DESCRIPTION OF THE TASK.
Report how many lines in the material hold the word "signer". No other content is required.

____

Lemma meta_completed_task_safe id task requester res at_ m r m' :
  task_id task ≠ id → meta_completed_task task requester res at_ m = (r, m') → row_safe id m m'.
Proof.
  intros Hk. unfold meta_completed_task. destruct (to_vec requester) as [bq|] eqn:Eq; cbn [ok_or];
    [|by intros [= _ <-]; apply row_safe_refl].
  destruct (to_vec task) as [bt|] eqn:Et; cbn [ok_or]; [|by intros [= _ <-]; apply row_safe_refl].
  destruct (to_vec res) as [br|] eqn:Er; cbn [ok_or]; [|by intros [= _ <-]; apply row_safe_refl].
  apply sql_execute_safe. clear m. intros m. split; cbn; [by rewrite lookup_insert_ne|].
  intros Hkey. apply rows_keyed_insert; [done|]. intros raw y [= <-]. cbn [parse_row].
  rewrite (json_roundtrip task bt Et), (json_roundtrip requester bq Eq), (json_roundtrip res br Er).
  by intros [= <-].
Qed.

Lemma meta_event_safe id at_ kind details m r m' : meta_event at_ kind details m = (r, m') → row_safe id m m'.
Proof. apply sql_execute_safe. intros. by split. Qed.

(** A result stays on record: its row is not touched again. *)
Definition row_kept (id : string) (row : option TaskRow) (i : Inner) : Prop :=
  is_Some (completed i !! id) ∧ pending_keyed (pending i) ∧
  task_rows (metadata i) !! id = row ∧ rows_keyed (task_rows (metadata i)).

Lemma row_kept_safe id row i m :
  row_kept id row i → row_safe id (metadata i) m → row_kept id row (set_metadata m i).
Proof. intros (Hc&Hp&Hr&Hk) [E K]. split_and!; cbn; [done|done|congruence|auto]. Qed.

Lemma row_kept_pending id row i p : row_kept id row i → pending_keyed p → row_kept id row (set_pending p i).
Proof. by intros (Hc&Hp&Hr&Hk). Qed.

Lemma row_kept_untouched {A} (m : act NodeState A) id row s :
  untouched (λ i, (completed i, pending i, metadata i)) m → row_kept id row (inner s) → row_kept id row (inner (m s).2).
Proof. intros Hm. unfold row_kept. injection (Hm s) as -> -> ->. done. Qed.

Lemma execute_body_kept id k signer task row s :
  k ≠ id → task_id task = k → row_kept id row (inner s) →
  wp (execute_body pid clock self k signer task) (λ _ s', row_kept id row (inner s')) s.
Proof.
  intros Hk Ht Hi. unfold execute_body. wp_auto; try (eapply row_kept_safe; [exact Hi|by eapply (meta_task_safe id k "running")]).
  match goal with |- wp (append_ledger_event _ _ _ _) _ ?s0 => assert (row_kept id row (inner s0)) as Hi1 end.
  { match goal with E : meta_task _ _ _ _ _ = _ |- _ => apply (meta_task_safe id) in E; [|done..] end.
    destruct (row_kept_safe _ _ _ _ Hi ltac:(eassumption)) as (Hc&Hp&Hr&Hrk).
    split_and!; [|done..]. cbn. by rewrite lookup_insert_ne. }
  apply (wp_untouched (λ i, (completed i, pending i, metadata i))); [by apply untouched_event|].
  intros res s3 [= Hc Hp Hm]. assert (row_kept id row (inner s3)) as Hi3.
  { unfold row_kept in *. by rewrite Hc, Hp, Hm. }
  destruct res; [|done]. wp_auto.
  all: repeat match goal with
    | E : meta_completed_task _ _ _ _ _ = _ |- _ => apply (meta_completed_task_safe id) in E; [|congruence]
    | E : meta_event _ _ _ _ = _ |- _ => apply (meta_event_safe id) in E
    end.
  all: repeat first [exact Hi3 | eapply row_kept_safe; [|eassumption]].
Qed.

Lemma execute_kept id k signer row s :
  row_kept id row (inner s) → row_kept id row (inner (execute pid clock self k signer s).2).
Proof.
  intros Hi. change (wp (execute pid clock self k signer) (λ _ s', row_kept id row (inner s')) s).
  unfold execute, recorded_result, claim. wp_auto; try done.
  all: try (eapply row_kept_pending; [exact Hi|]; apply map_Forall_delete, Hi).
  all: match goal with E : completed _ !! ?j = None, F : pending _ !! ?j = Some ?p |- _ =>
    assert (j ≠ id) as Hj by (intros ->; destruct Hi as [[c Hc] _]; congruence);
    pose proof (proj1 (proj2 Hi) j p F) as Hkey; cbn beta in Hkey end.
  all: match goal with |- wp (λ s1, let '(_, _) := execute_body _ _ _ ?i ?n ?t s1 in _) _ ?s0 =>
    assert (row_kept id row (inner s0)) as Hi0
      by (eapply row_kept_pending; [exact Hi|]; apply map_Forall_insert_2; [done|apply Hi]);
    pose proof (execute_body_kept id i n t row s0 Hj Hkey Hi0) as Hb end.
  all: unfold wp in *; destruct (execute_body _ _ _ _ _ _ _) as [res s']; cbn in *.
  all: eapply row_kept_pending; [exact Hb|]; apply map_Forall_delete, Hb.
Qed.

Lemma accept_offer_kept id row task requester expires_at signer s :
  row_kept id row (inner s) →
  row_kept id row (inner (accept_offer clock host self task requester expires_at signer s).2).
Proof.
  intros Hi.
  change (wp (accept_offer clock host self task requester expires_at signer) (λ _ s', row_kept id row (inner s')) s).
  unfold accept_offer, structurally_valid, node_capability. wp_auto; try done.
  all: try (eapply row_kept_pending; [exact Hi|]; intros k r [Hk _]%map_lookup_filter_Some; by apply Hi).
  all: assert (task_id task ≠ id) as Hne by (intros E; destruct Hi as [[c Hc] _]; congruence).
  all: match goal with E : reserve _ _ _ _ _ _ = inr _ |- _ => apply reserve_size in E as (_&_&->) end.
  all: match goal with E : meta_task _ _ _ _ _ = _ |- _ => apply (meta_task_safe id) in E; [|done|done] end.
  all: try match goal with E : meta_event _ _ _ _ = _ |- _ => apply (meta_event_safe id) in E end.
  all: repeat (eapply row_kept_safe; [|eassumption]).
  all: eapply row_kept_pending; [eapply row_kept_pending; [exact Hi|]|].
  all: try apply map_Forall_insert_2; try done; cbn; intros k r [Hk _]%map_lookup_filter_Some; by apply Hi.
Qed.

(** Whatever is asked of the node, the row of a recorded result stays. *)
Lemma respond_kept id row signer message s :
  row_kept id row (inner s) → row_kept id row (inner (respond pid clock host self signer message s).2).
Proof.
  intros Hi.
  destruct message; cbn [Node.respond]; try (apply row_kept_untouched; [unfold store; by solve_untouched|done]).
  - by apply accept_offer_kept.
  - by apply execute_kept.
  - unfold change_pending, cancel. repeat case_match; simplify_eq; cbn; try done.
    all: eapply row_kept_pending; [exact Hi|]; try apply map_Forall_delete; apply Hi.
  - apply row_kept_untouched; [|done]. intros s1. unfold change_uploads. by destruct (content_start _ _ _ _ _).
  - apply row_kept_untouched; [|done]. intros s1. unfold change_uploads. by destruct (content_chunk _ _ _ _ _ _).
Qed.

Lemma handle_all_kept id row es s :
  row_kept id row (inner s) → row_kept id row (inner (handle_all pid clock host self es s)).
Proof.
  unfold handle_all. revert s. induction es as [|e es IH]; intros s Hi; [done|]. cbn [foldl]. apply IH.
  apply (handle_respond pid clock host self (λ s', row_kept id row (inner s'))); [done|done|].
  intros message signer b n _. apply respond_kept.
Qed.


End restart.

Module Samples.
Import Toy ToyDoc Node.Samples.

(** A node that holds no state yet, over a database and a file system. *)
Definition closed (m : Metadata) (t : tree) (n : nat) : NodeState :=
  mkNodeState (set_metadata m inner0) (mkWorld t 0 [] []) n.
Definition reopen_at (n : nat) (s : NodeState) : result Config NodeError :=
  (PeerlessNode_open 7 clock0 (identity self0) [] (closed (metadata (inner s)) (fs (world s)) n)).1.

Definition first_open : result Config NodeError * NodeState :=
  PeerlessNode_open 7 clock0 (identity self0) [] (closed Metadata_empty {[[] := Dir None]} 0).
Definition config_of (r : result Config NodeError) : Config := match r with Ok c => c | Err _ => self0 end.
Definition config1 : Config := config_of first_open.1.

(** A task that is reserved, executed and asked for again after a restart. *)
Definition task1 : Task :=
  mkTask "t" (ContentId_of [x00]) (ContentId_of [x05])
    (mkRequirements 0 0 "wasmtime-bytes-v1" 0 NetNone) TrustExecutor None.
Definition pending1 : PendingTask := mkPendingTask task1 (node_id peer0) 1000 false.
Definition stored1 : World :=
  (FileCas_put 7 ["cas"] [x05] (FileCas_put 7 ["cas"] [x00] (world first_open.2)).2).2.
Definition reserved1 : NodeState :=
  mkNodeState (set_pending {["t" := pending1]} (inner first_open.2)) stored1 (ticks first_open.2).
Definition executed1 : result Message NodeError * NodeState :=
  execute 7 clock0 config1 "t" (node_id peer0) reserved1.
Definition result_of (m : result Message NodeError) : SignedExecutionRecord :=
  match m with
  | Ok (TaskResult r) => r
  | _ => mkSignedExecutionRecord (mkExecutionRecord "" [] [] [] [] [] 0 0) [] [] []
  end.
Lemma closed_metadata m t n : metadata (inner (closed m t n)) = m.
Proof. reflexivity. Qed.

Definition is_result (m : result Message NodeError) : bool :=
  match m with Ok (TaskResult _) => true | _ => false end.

____

WRITTEN ANSWER.
11